Mathematical models of infectious diseases -- Consequences of underlying assumption
Mathematical models have been used to study various disease transmission dynamics and control for epidemics. Many of these studies are based on SEIR- types of compartmental models with exponentially distributed stage durations. We examine the underlying assumptions made in some of these models and present examples to illustrate the potential issues associated with these assumptions in terms of model evaluations of control and intervention strategies.
Biography: Zhilan Feng studied mathematics at Jilin and Arizona State Universities, where she was a doctoral student of Horst Thieme.

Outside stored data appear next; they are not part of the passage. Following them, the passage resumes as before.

Lemma cosmetic_trans st1 st2 st3 : cosmetic st1 st2 → cosmetic st2 st3 → cosmetic st1 st3.
Proof.
  intros [[F1 B1 I1] S1 N1 W1] [[F2 B2 I2] S2 N2 W2].
  assert (∀ a b c, embeds a b → embeds b c → embeds a c) as Hem.
  { intros a b c [E1 E2 E3 E4] [G1 G2 G3 G4]. split.
    - intros i x Hx. destruct (E1 i x Hx) as (y & Hy & ? & ? & ?).
      destruct (G1 i y Hy) as (z & Hz & ? & ? & ?). exists z. repeat split; congruence.
    - intros i x Hx. destruct (E2 i x Hx) as (y & Hy & ? & ?).
      destruct (G2 i y Hy) as (z & Hz & ? & ?). exists z. repeat split; congruence.
    - intros i x Hx. destruct (E3 i x Hx) as (y & Hy & ? & ? & ? & ?).
      destruct (G3 i y Hy) as (z & Hz & ? & ? & ? & ?). exists z. repeat split; congruence.
    - intros i x Hx. destruct (E4 i x Hx) as (y & Hy & ? & ? & ? & ?).
      destruct (G4 i y Hy) as (z & Hz & ? & ? & ? & ?). exists z. repeat split; congruence. }
  split.
  - split; [by eapply Hem|by eapply Hem|]. destruct I1 as (? & ? & ? & ?), I2 as (? & ? & ? & ?).
    repeat split; congruence.
  - intros i s s3 Hs Hs3. destruct (em_session _ _ F1 i s Hs) as (s2 & Hs2 & _).
    destruct (S1 i s s2 Hs Hs2) as ((? & ? & ?) & ? & ? & ?).
    destruct (S2 i s2 s3 Hs2 Hs3) as ((? & ? & ?) & ? & ? & ?). repeat split; congruence.
  - intros i n n3 Hn Hn3. destruct (em_node _ _ F1 i n Hn) as (n2 & Hn2 & _).
    destruct (N1 i n n2 Hn Hn2) as ((? & ? & ? & ?) & ? & ? & ?).
    destruct (N2 i n2 n3 Hn2 Hn3) as ((? & ? & ? & ?) & ? & ? & ?). repeat split; try congruence. auto.
  - intros i w w3 Hw Hw3. destruct (em_window _ _ F1 i w Hw) as (w2 & Hw2 & _).
    destruct (W1 i w w2 Hw Hw2) as ((? & ? & ? & ?) & ?).
    destruct (W2 i w2 w3 Hw2 Hw3) as ((? & ? & ? & ?) & ?). repeat split; congruence.
Qed.
#[export] Instance cosmetic_preorder : PreOrder cosmetic.
Proof. split; [exact cosmetic_refl|exact cosmetic_trans]. Qed.

(** [m] makes a cosmetic change or fails without any change. *)
Definition is_cosmetic {A} (m : SM A) : Prop :=
  ∀ st, wp m (λ _ st', cosmetic st st') (λ _ st', st' = st) st.

Lemma cosmetic_session_mut sid f :
  (∀ s, alike_session s (f s)) → is_cosmetic (session_mut sid f).
Proof.
  intros Hf st. apply wp_session_mut_any; [|done]. intros s Hs. by eapply cosmetic_session.
Qed.
Lemma cosmetic_buffer_mut bid f : (∀ b, same_buffer b (f b)) → is_cosmetic (buffer_mut bid f).
Proof.
  intros Hf st. apply wp_buffer_mut_any; [|done]. intros b Hb. by eapply cosmetic_buffer.
Qed.
Lemma cosmetic_floating_mut fid f :
  (∀ w, alike_window w (f w)) → is_cosmetic (floating_mut fid f).
Proof.
  intros Hf st. apply wp_floating_mut_any; [|done]. intros w Hw. by eapply cosmetic_window.
Qed.

(** ** Sessions and popups *)

Lemma rename_session_cosmetic sid name : is_cosmetic (rename_session sid name).
Proof.
  intros st. unfold rename_session. case_bool_decide; [done|].
  by apply cosmetic_session_mut; intros []; split_and!.
Qed.

Lemma set_session_base_index_cosmetic sid b : is_cosmetic (set_session_base_index sid b).
Proof.
  intros st. unfold set_session_base_index. wp_step.
  eapply wp_mono; [apply (cosmetic_session_mut sid (s_set_base_index b))| |done].
  - by intros []; split_and!.
  - intros [] st' Hc. apply wp_modify. etrans; [done|]. by apply cosmetic_maps.
Qed.

Lemma set_session_viewport_cosmetic sid v t : is_cosmetic (set_session_viewport sid v t).
Proof.
  intros st. unfold set_session_viewport. wp_step.
  eapply wp_mono; [apply (cosmetic_session_mut sid (s_set_viewport (Some v) t))| |done].
  - by intros []; split_and!.
  - intros [] st' Hc. apply wp_modify. etrans; [done|]. by apply cosmetic_maps.
Qed.

Lemma move_floating_cosmetic fid g : is_cosmetic (move_floating fid g).
Proof. by apply cosmetic_floating_mut; intros []; split_and!. Qed.
Lemma set_floating_border_cosmetic fid b : is_cosmetic (set_floating_border fid b).
Proof. by apply cosmetic_floating_mut; intros []; split_and!. Qed.

(** ** Tabs and splits *)

Lemma alike_tabs t ts :
  (te_child <$> ts) = (te_child <$> t_tabs t) →
  alike_node (Tabs t) (Tabs (t_set_tabs ts (t_active t) t)).
Proof.
  intros He. unfold alike_node, same_node, shape_of. simpl. rewrite He. split_and!; try done.
  - unfold active_child. simpl. by rewrite <-!list_lookup_fmap, He.
  - assert (length ts = length (t_tabs t)) as Hl.
    { by rewrite <-(length_fmap te_child ts), He, length_fmap. }
    rewrite Hl. intros [?|[Ht ?]]; [by left|right]. split; [|done].
    by rewrite Ht in Hl; apply nil_length_inv.
Qed.

Lemma insert_tab_children (ts : list TabEntry) i tab tab' :
  ts !! i = Some tab → te_child tab' = te_child tab →
  te_child <$> <[i := tab']> ts = te_child <$> ts.
Proof.
  intros Hi He. rewrite list_fmap_insert, He. apply list_insert_id.
  by rewrite list_lookup_fmap, Hi.
Qed.

Lemma tabs_of_returns st i :
  returns (tabs_of st i) (λ t, nodes st !! i = Some (Tabs t))
    (λ _, ∀ t, nodes st !! i ≠ Some (Tabs t)).
Proof. unfold tabs_of, node. by destruct (nodes st !! i) as [[]|]; simpl. Qed.

Lemma root_tabs_returns st sid :
  returns (root_tabs st sid)
    (λ i, ∃ s t, sessions st !! sid = Some s ∧ s_root_node s = i ∧ nodes st !! i = Some (Tabs t))
    (λ _, True).
Proof.
  unfold root_tabs, root_node, session, node.
  destruct (sessions st !! sid) as [s|] eqn:Hs; simpl; [|done].
  destruct (nodes st !! s_root_node s) as [[]|] eqn:Hn; simpl; eauto.
Qed.

Lemma rename_tab_cosmetic i index title : is_cosmetic (rename_tab i index title).
Proof.
  intros st. unfold rename_tab. read_by tabs_of_returns; [|done].
  intros t Ht.
  destruct (t_tabs t !! index) as [tab|] eqn:Htab; [|done].
  apply wp_modify. eapply cosmetic_node; [done|]. apply alike_tabs.
  by eapply insert_tab_children.
Qed.
Lemma unroot_wp U st i c ni fid w :
  inv_but {[i]} U st → compact_but {[i]} st → anchored st →
  nodes st !! i = Some ni → parent ni = None → child_ids ni = [c] → is_tabs ni = false →
  floating st !! fid = Some w → f_root_node w = i →
  wp (replace_node_in_owner i c ;; remove_node i)
    (λ _ st', tidied ∅ U (node_session ni) st st'
              ∧ (∃ m, nodes st' !! c = Some m ∧ node_session m = node_session ni)
              ∧ size (nodes st') < size (nodes st))
    (λ _ _, False) st.
Proof.
  intros I C A Hi Hpar Hch Hnt Hw Hwr. pose proof (in_wired _ _ _ I) as W.
  pose proof (wi_forest _ W) as F.
  assert (c ∈ child_ids ni) as Hcin by (rewrite Hch; by left).
  destruct (child_exists F _ _ _ Hi Hcin) as (mc & Hc & Hpc & Hsc).
  assert (c ≠ i) as Hne. { intros ->. apply (edge_irrefl F i), layout_edge. eauto. }
  destruct (wo_root _ _ _ (wi_window _ W _ _ Hw)) as (ni' & Hni' & _ & Hws).
  rewrite Hwr, Hi in Hni'. injection Hni' as <-.
  destruct (owned_root_cases st i ni W Hi) as [[_ ?]|(fid' & w' & Hw' & Hwr' & Hfid & Hroot)];
    [by right; eauto|congruence|].
  assert (fid' = fid) as -> by (apply (wi_roots _ W _ _ w' w); congruence).
  destruct (resolve_focus_candidate_spec F c (in_remembers _ _ _ I) (mk_is_Some _ _ Hc))
    as (o & Ho & _).
  wp_step. unfold replace_node_in_owner. wp_step.
  eapply wp_reads_ok; [by unfold node_session_id; rewrite (node_Ok _ _ _ Hi)|].
  wp_step. eapply wp_reads_ok; [by unfold node_parent; rewrite (node_Ok _ _ _ Hi); simpl; rewrite Hpar|].
  wp_step. eapply wp_reads_ok; [exact Ho|]. wp_step. apply wp_gets. rewrite Hroot.
  wp_step. apply wp_gets. rewrite Hfid. wp_step. eapply wp_floating_mut; [exact Hw|].
  wp_step. eapply set_parent_wp; [done|].
  eapply set_parent_wp; [simpl; by rewrite lookup_insert_ne|]. apply wp_modify.
  (* the same state by unlinking, giving the popup its new root and dropping [i] *)
  destruct (remove_child_in_spec c ni Hcin) as (ni2 & _ & Hu).
  set (stA := set_nodes (λ _, relink c mc None i ni2 (nodes st)) st).
  assert (inv_but {[i]} U stA) as IA.
  { replace ({[i]} : gset N) with ({[i]} ∪ {[i]} : gset N) by set_solver.
    by apply (unlink_inv W Hi Hc Hcin Hu). }
  assert (compact_but {[i]} stA) as CA.
  { replace ({[i]} : gset N) with ({[i]} ∪ {[i]} : gset N) by set_solver.
    by apply (unlink_compact W Hi Hc Hcin). }
  assert (anchored_but ({[c]} ∪ ∅) stA) as AA by by apply (unlink_anchored W Hi Hc Hcin Hu).
  assert (¬ owned_root stA c) as Hfree by exact (unlink_not_owned W Hi Hc Hcin Hu).
  assert (nodes stA !! c = Some (node_set_parent None mc)) as HcA.
  { simpl. by rewrite (unlink_lookup W Hi Hc Hcin), decide_True. }
  assert (nodes stA !! i = Some ni2) as HiA.
  { simpl. by rewrite (unlink_lookup W Hi Hc Hcin), decide_False, decide_True. }
  assert (node_session (node_set_parent None mc) = f_session_id w) as HsA.
  { rewrite <-Hws, <-Hsc. by destruct mc. }
  assert (parent (node_set_parent None mc) = None) as HpA by by destruct mc.
  set (stB := set_floating (insert fid (f_set_root_node c w)) stA).
  assert (inv_but {[i]} U stB) as IB.
  { by apply (reroot_inv (st:=stA) (in_wired _ _ _ IA) Hw HcA HpA HsA Hfree). }
  assert (anchored_but {[i]} stB) as AB.
  { replace ({[i]} : gset N) with ({[f_root_node w]} ∪ ∅ : gset N) by set_solver.
    by apply (reroot_anchored (st:=stA) (in_wired _ _ _ IA) Hw HcA HpA HsA Hfree). }
  assert (¬ owned_root stB i) as HfreeB.
  { intros Hown%(reroot_owned (st:=stA) (in_wired _ _ _ IA) Hw). naive_solver. }
  assert (child_ids ni2 = []) as Hch2.
  { pose proof (ul_children _ _ _ Hu) as Hperm. rewrite Hch in Hperm.
    apply Permutation_length in Hperm. simpl in Hperm. apply nil_length_inv. lia. }
  assert (parent ni2 = None) as Hpar2 by (rewrite (ul_parent _ _ _ Hu); congruence).
  destruct (ul_kind _ _ _ Hu) as (_ & Hs2 & Hv2 & _).
  assert (is_buffer_view ni2 = false) as Hbv2.
  { rewrite (same_kind_view _ _ (ul_kind _ _ _ Hu)). destruct ni; try done. }
  pose proof (delete_root_tidied U stB i ni2 IB CA AB HiA Hpar2 Hch2 Hbv2 HfreeB) as T.
  set (stC := set_nodes (delete i) stB).
  assert (set_nodes (delete i) (set_nodes (insert i (node_set_parent None ni))
    (set_nodes (insert c (node_set_parent None mc))
       (set_floating (insert fid (f_set_root_node c w)) st))) = stC) as ->.
  { unfold stC, stB, stA, set_nodes, set_floating. simpl. f_equal. apply map_eq. intros j.
    rewrite !lookup_delete. case_decide; [done|]. unfold relink.
    rewrite !lookup_insert. repeat case_decide; congruence. }
  rewrite Hs2 in T. destruct T as [T1 T2 T3 T4 T5]. split_and!.
  - split; try done. etrans; [|exact T4]. etrans.
    + apply (unlink_local (n':=ni2) W Hi Hc Hcin _ eq_refl).
    + rewrite Hws. by apply (reroot_local (st:=stA) Hw HsA).
    + etrans; [|exact T5]. etrans; [by apply (unlink_calm (n':=ni2) W Hi Hc Hcin Hu)|done].
  - exists (node_set_parent None mc). unfold stC. simpl. rewrite lookup_delete_ne by done.
    split; [done|]. by rewrite HsA, Hws.
  - unfold stC. simpl. unfold relink.
    assert (dom (delete i (<[c:=node_set_parent None mc]> (<[i:=ni2]> (nodes st))))
            = dom (delete i (nodes st))) as Hdom.
    { apply set_eq. intros j. rewrite !elem_of_dom, !lookup_delete, !lookup_insert.
      repeat case_decide; subst; try done; rewrite Hc; by split. }
    rewrite <-size_dom, Hdom, size_dom. apply size_delete_lt. eauto.
Qed.
Definition add_view (sid bid : N) (sz : PtySize) (st : ServerState) : ServerState :=
  set_nodes (insert (node_ids st) (view_node (node_ids st) sid bid sz)) (bump_nodes st).

Definition attach_to (k bid : N) (b : Buffer) (st : ServerState) : ServerState :=
  set_buffers (insert bid (b_set_attachment (Attached k) true b)) st.

Lemma ensure_session_returns st sid :
  returns (ensure_session_exists st sid) (λ _, is_Some (sessions st !! sid))
    (λ e, e = NotFound ∧ sessions st !! sid = None).
Proof. unfold ensure_session_exists, session. destruct (sessions st !! sid); simpl; eauto. Qed.

Lemma create_unattached_view_wp st sid bid :
  has_room 1 st →
  wp (create_unattached_buffer_view sid bid)
    (λ k st', k = node_ids st ∧ ∃ s b, sessions st !! sid = Some s ∧ buffers st !! bid = Some b
       ∧ st' = add_view sid bid (b_pty_size b) st)
    (λ e st', e = NotFound ∧ st' = st
       ∧ (sessions st !! sid = None ∨ buffers st !! bid = None)) st.
Proof.
  intros [_ _ Hr _]. unfold create_unattached_buffer_view. wp_step.
  eapply wp_reads_returns; [apply ensure_session_returns| |intros e [-> Hn]; auto].
  intros _ [s Hs]. wp_step. eapply wp_reads_returns; [apply (buffer_returns st bid)|..].
  - intros b Hb. wp_step. apply next_node_id_wp; [done|]. wp_step. apply wp_modify, wp_ret.
    split; [done|]. by exists s, b.
  - intros e [-> Hb]. auto.
Qed.

(** The view [k] gets its buffer, which no other view shows. *)
Lemma attach_to_inv D U st k v b :
  nodes st !! k = Some (BufferView v) → buffers st !! v_buffer_id v = Some b →
  b_attachment b = Detached ∨ b_attachment b = Attached k →
  inv_but D ({[k]} ∪ U) st → inv_but D U (attach_to k (v_buffer_id v) b st).
Proof.
  intros Hk Hb Hat [W S [A1 A2 A3] R]. unfold attach_to. set (bid := v_buffer_id v) in *.
  assert (∀ i x, <[bid := b_set_attachment (Attached k) true b]> (buffers st) !! i = Some x →
    i = bid ∧ x = b_set_attachment (Attached k) true b ∨ i ≠ bid ∧ buffers st !! i = Some x) as Hi.
  { intros i x. rewrite lookup_insert. case_decide as He; [left|right; split; congruence].
    split; congruence. }
  split; [|done| |].
  - destruct W as [F N1 B1 S1 W1 R1 [F1 F2 F3 F4]]. split; simpl; auto.
    + intros i x [[-> ->]|[_ Hx]]%Hi; [by apply (B1 bid b)|by apply B1].
    + intros i s Hs. by destruct (S1 i s Hs).
    + intros fid w Hw. by destruct (W1 fid w Hw).
    + split; simpl; auto. intros i [x [[-> _]|[_ Hx]]%Hi]; apply F2; eauto.
  - split; simpl.
    + intros i v' Hv'. rewrite lookup_insert. case_decide; [eauto|by eapply A1].
    + intros i v' Hv' HU. rewrite lookup_insert. case_decide as He.
      * eexists. split; [done|]. simpl. f_equal. destruct (decide (i = k)) as [->|Hne]; [done|].
        destruct (A2 i v' Hv') as (x & Hx & Hxa); [set_solver|]. rewrite <-He, Hb in Hx.
        simplify_eq. destruct Hat; congruence.
      * apply A2; [done|]. rewrite elem_of_union, elem_of_singleton. intros [->|?]; [|done].
        simplify_eq.
    + intros i x j [[-> ->]|[_ Hx]]%Hi; [|by apply A3]. simpl. intros [= <-]. by exists v.
  - destruct R as [R1 R2 R3 R4]. split; simpl; [exact R1|exact R2|exact R3|exact R4].
Qed.

Lemma attach_to_local k bid b st sid : local_to sid st (attach_to k bid b st).
Proof. split; eauto. Qed.

Section new_view.
Context {st : ServerState} (sid bid : N) (sz : PtySize) (b : Buffer).
Context (W : wired st) (Hb : buffers st !! bid = Some b).
Let k : N := node_ids st.
Let st' : ServerState := add_view sid bid sz st.

Lemma add_view_inv D U : inv_but D U st → inv_but D ({[k]} ∪ U) st'.
Proof.
  apply (fresh_inv (n:=view_node k sid bid sz)); try done. intros v [= <-]. simpl. eauto.
Qed.
Lemma add_view_compact D : compact_but D st → compact_but D st'.
Proof. by apply (fresh_compact (n:=view_node k sid bid sz)). Qed.
Lemma add_view_anchored X : anchored_but X st → anchored_but ({[k]} ∪ X) st'.
Proof. by apply (fresh_anchored (n:=view_node k sid bid sz)). Qed.
Lemma add_view_local sid' : local_to sid' st st'.
Proof. by apply (fresh_local (n:=view_node k sid bid sz)). Qed.
Lemma add_view_free : ¬ owned_root st' k.
Proof. by apply (fresh_not_owned (n:=view_node k sid bid sz)). Qed.
Lemma add_view_old i n : nodes st !! i = Some n → i ≠ k ∧ nodes st' !! i = Some n.
Proof. by apply (fresh_old (n:=view_node k sid bid sz)). Qed.
End new_view.

Definition made_view (sid bid : N) (b : Buffer) (st : ServerState) : ServerState :=
  attach_to (node_ids st) bid b (add_view sid bid (b_pty_size b) st).

(** A view is made exactly for a detached buffer of a session that exists. *)
Lemma create_buffer_view_wp U st sid bid :
  inv_but ∅ U st → has_room 1 st →
  wp (create_buffer_view sid bid)
    (λ k st', k = node_ids st ∧ ∃ s b, sessions st !! sid = Some s ∧ buffers st !! bid = Some b
       ∧ b_attachment b = Detached ∧ st' = made_view sid bid b st)
    (λ e st', spent st st' ∧
       (e = NotFound ∧ (sessions st !! sid = None ∨ buffers st !! bid = None)
        ∨ e = Conflict ∧ ∃ b, buffers st !! bid = Some b ∧ b_attachment b ≠ Detached)) st.
Proof.
  intros I Hr. pose proof (in_wired _ _ _ I) as W. unfold create_buffer_view. wp_step.
  eapply wp_mono; [by apply create_unattached_view_wp|..]; cycle 1.
  { intros e st' (-> & -> & Hn). split; [|by left]. split; [done|]. split_and!; lia. }
  intros k st1 (-> & s & b & Hs & Hb & ->). set (st1 := add_view sid bid (b_pty_size b) st).
  assert (nodes st1 !! node_ids st = Some (view_node (node_ids st) sid bid (b_pty_size b))) as Hk
    by apply lookup_insert_eq.
  wp_step. wp_step. unfold attach_buffer. wp_step.
  eapply wp_reads_ok; [unfold buffer; simpl; by rewrite Hb|]. wp_step.
  destruct (b_attachment b) as [existing|] eqn:Hat.
  - destruct (at_buffer _ _ (in_attached _ _ _ I) bid b existing Hb Hat) as (v & Hv & _).
    assert (existing ≠ node_ids st) as Hne.
    { intros He. assert (existing < node_ids st)%N; [|lia].
      apply (fi_nodes _ (wi_fresh _ W)). eauto. }
    rewrite (proj2 (N.eqb_neq _ _) Hne). apply wp_throw. wp_step. apply wp_modify, wp_throw.
    assert (set_nodes (delete (node_ids st)) st1 = bump_nodes st) as ->.
    { unfold st1, add_view, set_nodes. simpl. unfold bump_nodes. f_equal.
      rewrite delete_insert_eq. apply delete_id.
      by apply (fresh_none (n:=view_node (node_ids st) sid bid (b_pty_size b))). }
    split; [apply spent_bump|]. right. split; [done|]. exists b. split; [done|]. congruence.
  - apply wp_ret. wp_step.
    eapply wp_reads_ok; [by unfold buffer_view_buffer_id; rewrite (node_Ok _ _ _ Hk)|].
    cbn [v_buffer_id]. rewrite N.eqb_refl. cbn [negb when]. wp_step. apply wp_ret.
    eapply wp_buffer_mut; [exact Hb|]. apply wp_ret. split; [done|]. by exists s, b.
Qed.

Section made_view.
Context {st : ServerState} (sid bid : N) (b : Buffer).
Context (Hb : buffers st !! bid = Some b) (Hd : b_attachment b = Detached).
Let k : N := node_ids st.
Let st' : ServerState := made_view sid bid b st.

Lemma made_view_inv D U : inv_but D U st → inv_but D U st'.
Proof.
  intros I. pose proof (in_wired _ _ _ I) as W. unfold st', made_view.
  apply (attach_to_inv D U (add_view sid bid (b_pty_size b) st) (node_ids st)
    (mkBufferViewNode (node_ids st) sid None bid (mkBufferViewState false false true (b_pty_size b)))).
  - apply lookup_insert_eq.
  - exact Hb.
  - by left.
  - by eapply add_view_inv.
Qed.
Lemma made_view_node :
  nodes st' !! k = Some (view_node k sid bid (b_pty_size b)).
Proof. apply lookup_insert_eq. Qed.
Lemma made_view_old i n : wired st → nodes st !! i = Some n → i ≠ k ∧ nodes st' !! i = Some n.
Proof. intros W. by apply (add_view_old sid bid (b_pty_size b)). Qed.
Lemma made_view_compact D : wired st → compact_but D st → compact_but D st'.
Proof. intros W. by apply (add_view_compact sid bid (b_pty_size b)). Qed.
Lemma made_view_anchored X : wired st → anchored_but X st → anchored_but ({[k]} ∪ X) st'.
Proof. intros W. by apply (add_view_anchored sid bid (b_pty_size b)). Qed.
Lemma made_view_local sid' : wired st → local_to sid' st st'.
Proof. intros W. etrans; [by apply (add_view_local sid bid (b_pty_size b))|apply attach_to_local]. Qed.
Lemma made_view_free : wired st → ¬ owned_root st' k.
Proof. intros W. by apply (add_view_free sid bid (b_pty_size b)). Qed.
Lemma made_view_below j : below st' k j → j = k.
Proof.
  intros [|(c & Hc & _)]%(below_inv _ _ _ made_view_node); [done|]. by apply elem_of_nil in Hc.
Qed.
End made_view.

(** Linking a free tree below a container: the state stays well formed, and the
    panes of the tree come to belong to the container's session. *)

(** [n'] is [n] with the further child [c]. *)
Record linked (c : N) (n n' : Node) : Prop := {
  li_kind : same_kind n n';
  li_parent : parent n' = parent n;
  li_children : child_ids n' ≡ₚ c :: child_ids n;
  li_last : ∀ leaf, last_focused_descendant n' = Some leaf → last_focused_descendant n = Some leaf;
  li_ok : node_ok n → node_ok n'
}.

(** The free tree at [c], of the session of [p], may be linked below [p]. *)
Record linkable (st : ServerState) (p c : N) (n m n' : Node) : Prop := {
  lb_wired : wired st;
  lb_container : nodes st !! p = Some n;
  lb_child : nodes st !! c = Some m;
  lb_root : parent m = None;
  lb_session : node_session m = node_session n;
  lb_free : ¬ owned_root st c;
  lb_apart : ¬ below st c p;
  lb_linked : linked c n n'
}.

Section link.
Context {st : ServerState} {p c : N} {n m n' : Node} (L : linkable st p c n m n').
Let W : wired st := lb_wired _ _ _ _ _ _ L.
Let Hp : nodes st !! p = Some n := lb_container _ _ _ _ _ _ L.
Let Hc : nodes st !! c = Some m := lb_child _ _ _ _ _ _ L.
Let Hroot : parent m = None := lb_root _ _ _ _ _ _ L.
Let Hs : node_session m = node_session n := lb_session _ _ _ _ _ _ L.
Let Hfree : ¬ owned_root st c := lb_free _ _ _ _ _ _ L.
Let Hnb : ¬ below st c p := lb_apart _ _ _ _ _ _ L.
Let Hl : linked c n n' := lb_linked _ _ _ _ _ _ L.
Let F : forest (layout (nodes st)) := wi_forest _ W.
Let m' : gmap N Node := relink c m (Some p) p n' (nodes st).
Let st' : ServerState := set_nodes (λ _, m') st.

Lemma link_ne : c ≠ p.
Proof. intros Heq. apply Hnb. rewrite Heq. reflexivity. Qed.

Lemma link_lookup i :
  m' !! i = if decide (i = c) then Some (node_set_parent (Some p) m)
            else if decide (i = p) then Some n' else nodes st !! i.
Proof. unfold m'. apply relink_lookup; [exact link_ne|done]. Qed.

Lemma link_kind i n2 : m' !! i = Some n2 → ∃ n1, nodes st !! i = Some n1 ∧ same_kind n1 n2.
Proof.
  rewrite link_lookup. repeat case_decide; intros; simplify_eq; eauto with mux.
  exists n. split; [done|apply Hl].
Qed.

Lemma link_forest : forest (layout m').
Proof.
  destruct (li_kind _ _ _ Hl) as (_ & Hsn & _). unfold m'.
  rewrite (relink_layout c m (Some p) p n n' (nodes st) link_ne Hc Hp Hsn (li_parent _ _ _ Hl)).
  apply (forest_attach F p c (shape_of n) (shape_of m)).
  - by rewrite layout_lookup, Hp.
  - by rewrite layout_lookup, Hc.
  - done.
  - done.
  - exact Hnb.
  - apply Hl.
Qed.

Lemma link_owned i : owned_root st i → ∃ n2, m' !! i = Some n2 ∧ parent n2 = None.
Proof.
  intros Ho. destruct (owned_exists W i Ho) as [x Hx]. rewrite link_lookup.
  pose proof (owned_parent W i x Ho Hx). repeat case_decide; subst; [done| |eauto].
  exists n'. split; [done|]. rewrite (li_parent _ _ _ Hl). congruence.
Qed.

Lemma link_inv D U : inv_but D U st → inv_but D U st'.
Proof.
  intros [_ S A R]. split.
  - apply reshape_wired; [done|apply link_forest|exact link_kind|exact link_owned].
  - intros i x. simpl. rewrite link_lookup. repeat case_decide; intros Hx HD; simplify_eq.
    + assert (node_ok m) as Hm by by apply (S c). by destruct m.
    + by apply Hl, (S p).
    + by apply (S i).
  - apply reshape_attached; [exact link_kind| |done].
    intros i v Hi. rewrite link_lookup. repeat case_decide; simplify_eq; eauto.
  - apply reshape_remembers; [exact link_kind| |done].
    intros i x leaf. rewrite link_lookup. repeat case_decide; intros Hx Hlf; simplify_eq.
    + apply (re_node _ R c m leaf Hc). by destruct m.
    + apply (re_node _ R p n leaf Hp). by apply Hl.
    + by apply (re_node _ R i x).
Qed.

Lemma link_compact D :
  (∀ t, m = Tabs t → 2 ≤ length (t_tabs t)) → compact_but D st → compact_but D st'.
Proof.
  intros Hm C i t. simpl. rewrite link_lookup.
  repeat case_decide; intros Hx Hn HD; simplify_eq.
  - destruct m as [v|s|t0]; simplify_eq/=. by apply Hm.
  - destruct (li_kind _ _ _ Hl) as (_ & _ & _ & Ht). pose proof (li_children _ _ _ Hl) as Hpm.
    pose proof (li_parent _ _ _ Hl) as Hpar.
    destruct n as [v|s|t0]; try done. apply Permutation_length in Hpm. simpl in *.
    rewrite !length_fmap in Hpm. assert (2 ≤ length (t_tabs t0)); [|lia].
    apply (C p t0 Hp); [congruence|done].
  - by apply (C i t).
Qed.

Lemma link_anchored X : anchored_but ({[c]} ∪ X) st → anchored_but X st'.
Proof.
  intros A i x. simpl. rewrite link_lookup. repeat case_decide; intros Hx Hpar HX; simplify_eq.
  - by destruct m.
  - rewrite (li_parent _ _ _ Hl) in Hpar. apply (A p n Hp Hpar).
    rewrite elem_of_union, elem_of_singleton. naive_solver.
  - apply (A i x Hx Hpar). set_solver.
Qed.

Lemma link_local sid : node_session n = sid → local_to sid st st'.
Proof.
  intros Hsn. apply reshape_local. intros i x Hi Hne. rewrite link_lookup.
  repeat case_decide; simplify_eq; congruence.
Qed.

She was a post-doctoral and visiting fellow with Carlos Castillo-Chavez and Simon Levin at Cornell and Princeton Universities, respectively, before joining the faculty in the Department of Mathematics at Purdue University, where she became full professor in 2005. She is currently a program director for the Mathematical Biology program in the Division of Mathematical Sciences at the National Science Foundation. She was elected a Fellow of the American Mathematical Society in 2021. Her research includes mathematical modeling of ecology and epidemiology using ordinary, partial, and integro-differential equations. Many of her research projects had been partially supported by grants from NSF, CDC, James S. McDonnell Foundation, and Showalter Trust. She has supervised 16 Ph.D. students at Purdue University. She has co-authored three books and published more than 100 papers on mathematical biology and applied mathematics. She served as an editor for Journal of Theoretical Biology, Mathematical Biosciences, SIAM Journal of Applied Mathematics, and Journal of Biological Dynamics. She is currently a member of the Board of Directors of SMB.